When a line in the entries below contains the word "option", copy that line.

Dataset entries:
- Opening Delimiter -
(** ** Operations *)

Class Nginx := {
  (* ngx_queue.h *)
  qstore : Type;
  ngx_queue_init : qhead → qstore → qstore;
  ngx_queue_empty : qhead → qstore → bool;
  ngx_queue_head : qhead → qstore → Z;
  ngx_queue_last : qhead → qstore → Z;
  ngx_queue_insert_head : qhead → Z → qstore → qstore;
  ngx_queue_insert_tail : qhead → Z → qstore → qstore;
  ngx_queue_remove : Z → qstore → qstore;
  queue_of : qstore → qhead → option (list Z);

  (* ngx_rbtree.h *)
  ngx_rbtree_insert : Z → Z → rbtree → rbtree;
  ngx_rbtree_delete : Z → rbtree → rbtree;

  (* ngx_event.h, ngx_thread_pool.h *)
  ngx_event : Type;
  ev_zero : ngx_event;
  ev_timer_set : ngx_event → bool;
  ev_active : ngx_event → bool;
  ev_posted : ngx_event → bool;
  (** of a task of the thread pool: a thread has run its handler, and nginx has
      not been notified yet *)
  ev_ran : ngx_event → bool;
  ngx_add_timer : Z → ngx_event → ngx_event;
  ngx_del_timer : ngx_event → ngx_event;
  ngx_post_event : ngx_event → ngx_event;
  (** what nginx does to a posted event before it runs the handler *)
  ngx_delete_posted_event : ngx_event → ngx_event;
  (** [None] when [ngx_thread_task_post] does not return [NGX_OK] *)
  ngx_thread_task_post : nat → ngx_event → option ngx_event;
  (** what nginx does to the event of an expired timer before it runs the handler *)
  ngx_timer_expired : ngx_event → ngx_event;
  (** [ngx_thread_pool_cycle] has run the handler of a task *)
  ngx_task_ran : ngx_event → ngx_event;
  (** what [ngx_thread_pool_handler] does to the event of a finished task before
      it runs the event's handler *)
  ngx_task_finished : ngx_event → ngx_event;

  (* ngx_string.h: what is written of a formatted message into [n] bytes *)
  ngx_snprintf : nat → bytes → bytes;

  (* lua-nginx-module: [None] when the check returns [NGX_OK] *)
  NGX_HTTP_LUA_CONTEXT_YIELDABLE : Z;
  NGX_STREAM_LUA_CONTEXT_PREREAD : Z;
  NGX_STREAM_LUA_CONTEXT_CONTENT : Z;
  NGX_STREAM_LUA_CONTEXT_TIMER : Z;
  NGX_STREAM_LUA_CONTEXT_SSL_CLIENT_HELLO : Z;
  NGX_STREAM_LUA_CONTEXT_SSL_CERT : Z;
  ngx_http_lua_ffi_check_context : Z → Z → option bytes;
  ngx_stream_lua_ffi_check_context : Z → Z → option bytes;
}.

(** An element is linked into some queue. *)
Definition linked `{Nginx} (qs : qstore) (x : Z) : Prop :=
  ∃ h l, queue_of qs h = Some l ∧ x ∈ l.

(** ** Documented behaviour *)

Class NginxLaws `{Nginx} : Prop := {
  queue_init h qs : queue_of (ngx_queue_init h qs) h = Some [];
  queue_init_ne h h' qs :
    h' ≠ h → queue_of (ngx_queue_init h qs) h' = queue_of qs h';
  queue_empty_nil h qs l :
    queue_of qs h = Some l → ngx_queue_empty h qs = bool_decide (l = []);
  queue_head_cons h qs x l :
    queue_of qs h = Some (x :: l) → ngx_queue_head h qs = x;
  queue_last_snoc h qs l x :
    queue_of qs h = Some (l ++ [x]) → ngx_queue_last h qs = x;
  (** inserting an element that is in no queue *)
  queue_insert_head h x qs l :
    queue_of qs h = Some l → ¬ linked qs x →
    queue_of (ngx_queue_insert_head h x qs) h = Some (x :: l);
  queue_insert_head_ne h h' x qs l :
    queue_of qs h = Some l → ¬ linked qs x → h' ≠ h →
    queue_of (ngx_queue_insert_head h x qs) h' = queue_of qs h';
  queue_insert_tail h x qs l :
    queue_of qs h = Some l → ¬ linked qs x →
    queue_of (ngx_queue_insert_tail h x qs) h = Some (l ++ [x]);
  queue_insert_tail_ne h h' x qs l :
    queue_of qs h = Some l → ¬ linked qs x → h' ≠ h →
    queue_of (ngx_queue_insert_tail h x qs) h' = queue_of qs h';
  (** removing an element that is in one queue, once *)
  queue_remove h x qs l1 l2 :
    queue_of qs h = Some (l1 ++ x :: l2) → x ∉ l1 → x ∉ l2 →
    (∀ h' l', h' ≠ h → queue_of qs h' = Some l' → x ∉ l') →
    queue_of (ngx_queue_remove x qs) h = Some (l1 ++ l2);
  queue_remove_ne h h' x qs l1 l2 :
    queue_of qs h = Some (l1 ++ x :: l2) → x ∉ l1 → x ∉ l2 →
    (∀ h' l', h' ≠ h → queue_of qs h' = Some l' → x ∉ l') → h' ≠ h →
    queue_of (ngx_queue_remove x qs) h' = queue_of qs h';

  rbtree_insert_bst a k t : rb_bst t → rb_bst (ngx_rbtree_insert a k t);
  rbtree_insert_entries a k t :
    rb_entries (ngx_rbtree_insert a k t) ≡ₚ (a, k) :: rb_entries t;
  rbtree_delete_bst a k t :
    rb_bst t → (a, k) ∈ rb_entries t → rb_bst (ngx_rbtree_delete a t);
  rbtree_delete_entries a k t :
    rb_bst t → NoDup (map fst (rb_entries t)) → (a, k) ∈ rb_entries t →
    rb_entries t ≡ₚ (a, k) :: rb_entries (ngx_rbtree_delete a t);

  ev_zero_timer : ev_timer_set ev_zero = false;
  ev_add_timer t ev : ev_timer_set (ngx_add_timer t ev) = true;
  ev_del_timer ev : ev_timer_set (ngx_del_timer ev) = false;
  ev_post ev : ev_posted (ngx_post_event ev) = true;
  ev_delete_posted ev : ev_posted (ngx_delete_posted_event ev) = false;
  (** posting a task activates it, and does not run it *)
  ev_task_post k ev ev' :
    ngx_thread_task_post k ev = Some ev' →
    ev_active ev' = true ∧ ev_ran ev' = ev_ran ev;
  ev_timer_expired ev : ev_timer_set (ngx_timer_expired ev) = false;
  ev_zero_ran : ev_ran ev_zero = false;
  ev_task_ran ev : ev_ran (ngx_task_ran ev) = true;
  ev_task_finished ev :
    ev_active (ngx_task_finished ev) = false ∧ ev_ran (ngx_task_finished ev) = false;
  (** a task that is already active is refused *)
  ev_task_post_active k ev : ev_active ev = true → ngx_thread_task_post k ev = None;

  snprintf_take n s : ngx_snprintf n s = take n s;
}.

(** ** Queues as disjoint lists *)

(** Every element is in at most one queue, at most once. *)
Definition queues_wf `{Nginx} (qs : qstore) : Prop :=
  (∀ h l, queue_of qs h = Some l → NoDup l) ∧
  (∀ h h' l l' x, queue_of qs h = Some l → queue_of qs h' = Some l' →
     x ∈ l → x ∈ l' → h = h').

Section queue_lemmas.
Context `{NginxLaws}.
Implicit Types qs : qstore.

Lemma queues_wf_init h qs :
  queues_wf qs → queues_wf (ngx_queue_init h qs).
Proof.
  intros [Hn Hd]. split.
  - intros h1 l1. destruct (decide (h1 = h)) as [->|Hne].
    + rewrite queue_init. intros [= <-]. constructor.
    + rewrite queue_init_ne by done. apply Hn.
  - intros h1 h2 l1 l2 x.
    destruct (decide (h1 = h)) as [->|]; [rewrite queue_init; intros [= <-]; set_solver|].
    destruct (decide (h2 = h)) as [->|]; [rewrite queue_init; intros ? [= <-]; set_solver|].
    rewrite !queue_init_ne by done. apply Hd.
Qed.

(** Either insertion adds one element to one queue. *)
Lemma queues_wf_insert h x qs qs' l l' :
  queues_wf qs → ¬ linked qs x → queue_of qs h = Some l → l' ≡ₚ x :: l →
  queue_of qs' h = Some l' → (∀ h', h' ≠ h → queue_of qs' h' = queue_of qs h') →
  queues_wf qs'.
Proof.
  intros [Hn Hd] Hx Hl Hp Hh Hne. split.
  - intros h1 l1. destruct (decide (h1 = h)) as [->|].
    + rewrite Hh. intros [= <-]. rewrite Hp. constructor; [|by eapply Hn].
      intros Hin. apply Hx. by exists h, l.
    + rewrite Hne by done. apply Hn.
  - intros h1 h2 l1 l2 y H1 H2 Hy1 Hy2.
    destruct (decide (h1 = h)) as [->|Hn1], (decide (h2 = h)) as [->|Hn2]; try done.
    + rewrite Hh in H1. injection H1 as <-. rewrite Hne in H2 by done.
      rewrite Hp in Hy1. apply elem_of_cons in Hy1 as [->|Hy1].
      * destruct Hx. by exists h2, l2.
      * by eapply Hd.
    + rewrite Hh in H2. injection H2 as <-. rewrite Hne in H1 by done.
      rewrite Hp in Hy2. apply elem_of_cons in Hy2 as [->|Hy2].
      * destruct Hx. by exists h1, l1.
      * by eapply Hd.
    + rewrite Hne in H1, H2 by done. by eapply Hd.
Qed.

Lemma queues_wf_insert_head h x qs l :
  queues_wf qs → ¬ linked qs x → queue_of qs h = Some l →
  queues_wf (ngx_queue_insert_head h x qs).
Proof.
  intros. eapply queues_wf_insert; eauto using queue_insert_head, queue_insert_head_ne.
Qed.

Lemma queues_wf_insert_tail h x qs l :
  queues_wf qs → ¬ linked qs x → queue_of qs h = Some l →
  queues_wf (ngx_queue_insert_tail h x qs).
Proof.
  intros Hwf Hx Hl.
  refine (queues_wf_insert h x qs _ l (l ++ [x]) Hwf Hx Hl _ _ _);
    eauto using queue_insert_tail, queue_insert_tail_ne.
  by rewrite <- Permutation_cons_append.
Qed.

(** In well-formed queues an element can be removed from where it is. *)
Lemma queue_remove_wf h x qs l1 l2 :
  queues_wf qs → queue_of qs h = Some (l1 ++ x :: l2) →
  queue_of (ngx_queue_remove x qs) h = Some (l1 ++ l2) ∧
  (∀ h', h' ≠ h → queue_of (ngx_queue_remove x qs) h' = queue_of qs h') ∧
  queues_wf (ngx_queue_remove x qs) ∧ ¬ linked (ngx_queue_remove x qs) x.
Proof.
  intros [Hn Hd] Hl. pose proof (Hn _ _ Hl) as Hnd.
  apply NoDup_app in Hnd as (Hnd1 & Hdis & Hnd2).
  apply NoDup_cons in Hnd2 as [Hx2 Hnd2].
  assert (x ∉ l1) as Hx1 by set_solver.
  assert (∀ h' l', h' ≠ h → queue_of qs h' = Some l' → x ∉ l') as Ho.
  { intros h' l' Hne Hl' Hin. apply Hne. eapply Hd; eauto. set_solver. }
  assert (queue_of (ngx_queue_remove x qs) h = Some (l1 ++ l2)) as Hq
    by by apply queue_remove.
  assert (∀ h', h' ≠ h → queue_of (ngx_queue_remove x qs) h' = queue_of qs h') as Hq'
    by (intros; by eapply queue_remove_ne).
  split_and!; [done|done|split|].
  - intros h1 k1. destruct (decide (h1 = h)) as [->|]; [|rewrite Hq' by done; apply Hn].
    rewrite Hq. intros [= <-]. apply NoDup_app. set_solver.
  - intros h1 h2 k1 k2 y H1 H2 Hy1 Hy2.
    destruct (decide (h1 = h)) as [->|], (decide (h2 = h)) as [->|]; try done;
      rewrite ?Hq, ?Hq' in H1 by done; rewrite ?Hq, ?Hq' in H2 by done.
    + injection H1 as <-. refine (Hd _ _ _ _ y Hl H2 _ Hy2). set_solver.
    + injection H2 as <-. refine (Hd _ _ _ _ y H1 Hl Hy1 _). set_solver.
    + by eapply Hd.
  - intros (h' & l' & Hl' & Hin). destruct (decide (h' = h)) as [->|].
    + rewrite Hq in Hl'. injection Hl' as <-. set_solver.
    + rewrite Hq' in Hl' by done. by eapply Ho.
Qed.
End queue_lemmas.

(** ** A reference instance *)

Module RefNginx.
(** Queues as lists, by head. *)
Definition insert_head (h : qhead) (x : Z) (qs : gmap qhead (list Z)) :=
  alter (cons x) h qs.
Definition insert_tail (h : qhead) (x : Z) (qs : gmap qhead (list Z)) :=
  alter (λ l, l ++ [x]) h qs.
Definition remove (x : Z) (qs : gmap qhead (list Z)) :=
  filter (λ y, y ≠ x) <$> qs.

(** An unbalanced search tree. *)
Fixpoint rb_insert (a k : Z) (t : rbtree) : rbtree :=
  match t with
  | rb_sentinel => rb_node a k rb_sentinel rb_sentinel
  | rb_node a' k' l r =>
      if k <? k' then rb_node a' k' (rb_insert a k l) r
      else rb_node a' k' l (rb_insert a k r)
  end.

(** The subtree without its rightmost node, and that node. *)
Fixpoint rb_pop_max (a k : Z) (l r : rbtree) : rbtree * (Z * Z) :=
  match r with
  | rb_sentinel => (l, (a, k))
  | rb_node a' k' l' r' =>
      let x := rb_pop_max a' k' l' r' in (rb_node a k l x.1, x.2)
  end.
- Closing Delimiter -
- Opening Delimiter -
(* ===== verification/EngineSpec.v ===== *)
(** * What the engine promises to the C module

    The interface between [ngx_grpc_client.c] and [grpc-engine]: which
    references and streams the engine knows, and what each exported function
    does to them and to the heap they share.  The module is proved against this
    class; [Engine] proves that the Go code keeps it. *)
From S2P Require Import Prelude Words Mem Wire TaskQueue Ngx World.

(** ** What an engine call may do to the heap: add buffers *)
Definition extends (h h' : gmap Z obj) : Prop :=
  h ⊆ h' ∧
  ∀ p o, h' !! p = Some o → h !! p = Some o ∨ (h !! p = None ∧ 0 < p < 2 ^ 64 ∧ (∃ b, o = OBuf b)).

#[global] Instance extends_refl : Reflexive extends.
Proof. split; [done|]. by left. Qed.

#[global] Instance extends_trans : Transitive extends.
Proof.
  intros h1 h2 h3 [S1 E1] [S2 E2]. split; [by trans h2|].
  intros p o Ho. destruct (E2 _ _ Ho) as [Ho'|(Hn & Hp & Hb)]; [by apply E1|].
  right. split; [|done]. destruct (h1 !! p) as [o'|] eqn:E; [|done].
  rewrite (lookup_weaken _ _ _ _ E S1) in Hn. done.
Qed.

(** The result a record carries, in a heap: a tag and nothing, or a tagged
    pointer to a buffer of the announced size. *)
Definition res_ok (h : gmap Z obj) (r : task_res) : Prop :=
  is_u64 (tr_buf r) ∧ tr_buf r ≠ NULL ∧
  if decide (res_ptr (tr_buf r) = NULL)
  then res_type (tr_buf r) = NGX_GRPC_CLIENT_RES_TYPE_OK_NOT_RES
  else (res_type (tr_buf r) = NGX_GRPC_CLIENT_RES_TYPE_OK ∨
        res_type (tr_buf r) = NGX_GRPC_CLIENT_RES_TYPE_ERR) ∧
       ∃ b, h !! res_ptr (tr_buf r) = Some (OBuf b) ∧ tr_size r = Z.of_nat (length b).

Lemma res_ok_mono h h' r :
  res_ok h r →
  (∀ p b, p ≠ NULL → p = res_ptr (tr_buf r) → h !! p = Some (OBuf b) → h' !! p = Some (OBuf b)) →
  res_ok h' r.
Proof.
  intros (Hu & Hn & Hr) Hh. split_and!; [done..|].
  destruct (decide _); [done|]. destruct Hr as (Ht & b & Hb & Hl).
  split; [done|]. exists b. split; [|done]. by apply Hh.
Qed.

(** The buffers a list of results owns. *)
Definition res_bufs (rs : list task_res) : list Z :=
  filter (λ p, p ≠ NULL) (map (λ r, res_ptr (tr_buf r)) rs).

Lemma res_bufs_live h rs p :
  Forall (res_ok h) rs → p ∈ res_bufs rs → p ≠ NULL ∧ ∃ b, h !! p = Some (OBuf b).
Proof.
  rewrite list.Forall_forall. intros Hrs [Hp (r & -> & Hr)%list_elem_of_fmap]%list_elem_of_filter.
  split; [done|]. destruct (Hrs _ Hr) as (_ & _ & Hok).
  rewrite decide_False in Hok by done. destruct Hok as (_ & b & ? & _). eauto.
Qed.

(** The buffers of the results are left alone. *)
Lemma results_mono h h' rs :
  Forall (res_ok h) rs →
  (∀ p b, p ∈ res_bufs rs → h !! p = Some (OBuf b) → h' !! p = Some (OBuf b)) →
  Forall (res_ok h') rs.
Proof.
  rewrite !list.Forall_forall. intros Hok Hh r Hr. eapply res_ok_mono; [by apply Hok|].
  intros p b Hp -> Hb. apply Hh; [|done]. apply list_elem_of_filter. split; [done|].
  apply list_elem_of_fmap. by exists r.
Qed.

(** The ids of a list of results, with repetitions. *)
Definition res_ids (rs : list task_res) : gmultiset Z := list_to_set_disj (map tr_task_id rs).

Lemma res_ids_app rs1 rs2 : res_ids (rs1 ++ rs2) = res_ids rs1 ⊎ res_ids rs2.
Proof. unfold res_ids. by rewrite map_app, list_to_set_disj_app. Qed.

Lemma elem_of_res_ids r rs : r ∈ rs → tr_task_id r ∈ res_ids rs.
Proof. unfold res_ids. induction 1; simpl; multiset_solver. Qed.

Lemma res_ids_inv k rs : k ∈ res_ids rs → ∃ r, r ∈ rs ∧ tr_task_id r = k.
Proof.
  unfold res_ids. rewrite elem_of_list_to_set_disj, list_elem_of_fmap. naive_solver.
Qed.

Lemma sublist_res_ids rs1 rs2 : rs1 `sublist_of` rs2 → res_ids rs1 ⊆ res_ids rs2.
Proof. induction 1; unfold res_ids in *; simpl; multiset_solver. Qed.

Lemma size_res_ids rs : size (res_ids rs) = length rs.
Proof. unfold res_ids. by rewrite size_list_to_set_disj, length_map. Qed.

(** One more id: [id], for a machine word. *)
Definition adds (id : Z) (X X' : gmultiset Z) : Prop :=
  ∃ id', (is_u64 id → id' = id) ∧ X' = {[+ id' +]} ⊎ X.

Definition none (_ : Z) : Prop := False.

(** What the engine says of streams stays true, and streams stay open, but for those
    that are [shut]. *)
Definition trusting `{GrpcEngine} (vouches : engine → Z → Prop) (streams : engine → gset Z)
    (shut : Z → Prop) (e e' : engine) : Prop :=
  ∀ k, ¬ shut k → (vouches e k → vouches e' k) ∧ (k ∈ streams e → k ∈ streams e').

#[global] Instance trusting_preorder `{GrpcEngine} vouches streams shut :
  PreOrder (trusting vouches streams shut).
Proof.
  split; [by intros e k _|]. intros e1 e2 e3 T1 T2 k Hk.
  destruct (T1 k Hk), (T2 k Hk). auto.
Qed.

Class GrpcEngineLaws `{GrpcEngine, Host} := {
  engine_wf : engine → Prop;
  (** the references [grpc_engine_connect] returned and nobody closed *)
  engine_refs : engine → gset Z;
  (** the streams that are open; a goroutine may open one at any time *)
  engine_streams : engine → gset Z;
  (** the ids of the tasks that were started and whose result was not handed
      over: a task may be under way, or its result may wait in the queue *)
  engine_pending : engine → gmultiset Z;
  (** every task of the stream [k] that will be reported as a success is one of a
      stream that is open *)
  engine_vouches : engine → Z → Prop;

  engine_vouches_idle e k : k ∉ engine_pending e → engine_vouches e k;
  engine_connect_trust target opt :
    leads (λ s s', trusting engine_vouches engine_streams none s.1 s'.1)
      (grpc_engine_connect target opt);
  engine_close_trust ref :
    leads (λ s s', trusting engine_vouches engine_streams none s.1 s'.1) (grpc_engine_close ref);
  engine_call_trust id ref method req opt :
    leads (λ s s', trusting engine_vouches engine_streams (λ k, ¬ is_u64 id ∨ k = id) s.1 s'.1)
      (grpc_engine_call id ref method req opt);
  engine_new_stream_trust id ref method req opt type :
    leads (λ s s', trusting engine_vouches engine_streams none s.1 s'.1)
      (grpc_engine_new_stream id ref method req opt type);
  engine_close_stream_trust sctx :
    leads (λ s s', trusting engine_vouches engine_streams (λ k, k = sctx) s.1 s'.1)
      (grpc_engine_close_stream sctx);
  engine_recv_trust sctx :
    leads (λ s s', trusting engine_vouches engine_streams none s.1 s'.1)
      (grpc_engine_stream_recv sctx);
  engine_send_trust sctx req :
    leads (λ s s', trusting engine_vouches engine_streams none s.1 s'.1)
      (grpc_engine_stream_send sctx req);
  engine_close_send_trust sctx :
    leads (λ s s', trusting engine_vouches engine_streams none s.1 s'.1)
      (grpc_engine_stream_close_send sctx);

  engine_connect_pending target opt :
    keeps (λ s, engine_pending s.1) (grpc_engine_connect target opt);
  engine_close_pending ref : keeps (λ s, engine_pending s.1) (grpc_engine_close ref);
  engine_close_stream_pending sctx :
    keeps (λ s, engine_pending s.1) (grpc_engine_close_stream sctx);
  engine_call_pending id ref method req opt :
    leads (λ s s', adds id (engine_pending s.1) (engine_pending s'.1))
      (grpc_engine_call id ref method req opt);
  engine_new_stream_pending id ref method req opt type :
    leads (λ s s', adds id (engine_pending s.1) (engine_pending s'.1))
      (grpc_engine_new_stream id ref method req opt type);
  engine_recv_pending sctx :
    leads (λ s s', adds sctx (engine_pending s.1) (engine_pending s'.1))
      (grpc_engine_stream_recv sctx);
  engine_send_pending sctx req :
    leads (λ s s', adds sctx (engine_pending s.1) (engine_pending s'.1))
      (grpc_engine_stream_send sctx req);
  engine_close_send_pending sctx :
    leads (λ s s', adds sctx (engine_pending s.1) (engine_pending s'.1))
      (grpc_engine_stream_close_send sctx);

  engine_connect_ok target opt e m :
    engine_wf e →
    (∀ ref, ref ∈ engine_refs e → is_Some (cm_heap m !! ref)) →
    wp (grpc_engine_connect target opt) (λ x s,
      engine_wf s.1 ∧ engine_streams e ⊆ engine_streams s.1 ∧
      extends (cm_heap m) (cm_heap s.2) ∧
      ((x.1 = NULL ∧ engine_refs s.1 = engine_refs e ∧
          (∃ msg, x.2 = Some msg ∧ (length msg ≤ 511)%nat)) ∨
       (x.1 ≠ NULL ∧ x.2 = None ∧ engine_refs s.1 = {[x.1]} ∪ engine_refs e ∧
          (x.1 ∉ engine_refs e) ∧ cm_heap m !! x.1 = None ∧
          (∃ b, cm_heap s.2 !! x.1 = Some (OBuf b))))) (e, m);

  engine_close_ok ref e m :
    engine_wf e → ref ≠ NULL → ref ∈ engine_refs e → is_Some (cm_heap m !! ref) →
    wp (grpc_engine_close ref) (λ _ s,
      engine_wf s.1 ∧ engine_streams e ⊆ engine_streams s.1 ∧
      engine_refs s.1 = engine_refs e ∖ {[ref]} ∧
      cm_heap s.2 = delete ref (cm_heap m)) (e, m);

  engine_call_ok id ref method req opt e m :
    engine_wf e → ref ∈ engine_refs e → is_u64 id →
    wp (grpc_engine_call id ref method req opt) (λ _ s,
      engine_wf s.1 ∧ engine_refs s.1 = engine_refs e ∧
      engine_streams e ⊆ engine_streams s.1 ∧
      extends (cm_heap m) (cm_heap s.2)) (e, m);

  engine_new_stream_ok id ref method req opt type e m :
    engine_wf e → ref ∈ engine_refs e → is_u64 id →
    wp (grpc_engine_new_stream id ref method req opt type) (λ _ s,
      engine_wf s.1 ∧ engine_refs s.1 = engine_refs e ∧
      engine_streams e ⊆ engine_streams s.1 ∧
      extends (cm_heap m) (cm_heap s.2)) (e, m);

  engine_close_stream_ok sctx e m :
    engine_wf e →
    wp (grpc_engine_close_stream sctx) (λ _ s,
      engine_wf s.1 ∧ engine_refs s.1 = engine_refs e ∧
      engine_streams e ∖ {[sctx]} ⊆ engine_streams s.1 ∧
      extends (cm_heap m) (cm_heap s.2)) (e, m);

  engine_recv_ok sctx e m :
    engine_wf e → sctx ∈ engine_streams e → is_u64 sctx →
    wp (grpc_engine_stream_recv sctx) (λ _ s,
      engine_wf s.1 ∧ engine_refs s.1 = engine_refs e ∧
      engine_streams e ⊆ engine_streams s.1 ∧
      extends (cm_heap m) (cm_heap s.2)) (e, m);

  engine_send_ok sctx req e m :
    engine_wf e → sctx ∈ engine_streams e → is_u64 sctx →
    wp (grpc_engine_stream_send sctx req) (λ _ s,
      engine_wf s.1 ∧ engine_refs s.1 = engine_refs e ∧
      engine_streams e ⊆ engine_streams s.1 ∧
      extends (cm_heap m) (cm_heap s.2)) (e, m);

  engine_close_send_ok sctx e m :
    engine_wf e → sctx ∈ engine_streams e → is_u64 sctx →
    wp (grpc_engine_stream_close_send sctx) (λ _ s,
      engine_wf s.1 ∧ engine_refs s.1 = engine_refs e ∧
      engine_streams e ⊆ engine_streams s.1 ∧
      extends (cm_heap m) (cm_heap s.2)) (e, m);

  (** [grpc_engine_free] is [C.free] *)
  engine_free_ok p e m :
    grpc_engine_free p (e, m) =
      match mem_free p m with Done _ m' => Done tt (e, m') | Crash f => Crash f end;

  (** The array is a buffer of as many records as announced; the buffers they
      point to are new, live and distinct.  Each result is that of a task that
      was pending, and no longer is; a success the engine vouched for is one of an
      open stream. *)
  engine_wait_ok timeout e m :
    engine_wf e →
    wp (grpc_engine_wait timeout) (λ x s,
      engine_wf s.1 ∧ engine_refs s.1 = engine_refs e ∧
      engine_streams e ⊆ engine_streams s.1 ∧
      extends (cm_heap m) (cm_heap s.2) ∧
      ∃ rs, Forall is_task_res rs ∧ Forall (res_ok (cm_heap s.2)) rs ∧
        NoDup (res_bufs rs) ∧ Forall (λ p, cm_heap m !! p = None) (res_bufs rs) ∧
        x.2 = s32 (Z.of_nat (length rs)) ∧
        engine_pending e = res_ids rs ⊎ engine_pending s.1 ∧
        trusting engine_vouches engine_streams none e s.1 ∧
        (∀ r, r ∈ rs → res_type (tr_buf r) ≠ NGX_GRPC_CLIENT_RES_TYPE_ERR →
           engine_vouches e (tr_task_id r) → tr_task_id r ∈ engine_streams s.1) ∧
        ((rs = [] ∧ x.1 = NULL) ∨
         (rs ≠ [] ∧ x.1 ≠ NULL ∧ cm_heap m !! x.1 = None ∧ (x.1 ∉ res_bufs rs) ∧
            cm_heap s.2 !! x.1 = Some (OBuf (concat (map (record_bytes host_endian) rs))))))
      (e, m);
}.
- Closing Delimiter -
### RESPONSE TO THE TASK
  queue_of : qstore → qhead → option (list Z);
  ngx_thread_task_post : nat → ngx_event → option ngx_event;
  ngx_http_lua_ffi_check_context : Z → Z → option bytes;
  ngx_stream_lua_ffi_check_context : Z → Z → option bytes;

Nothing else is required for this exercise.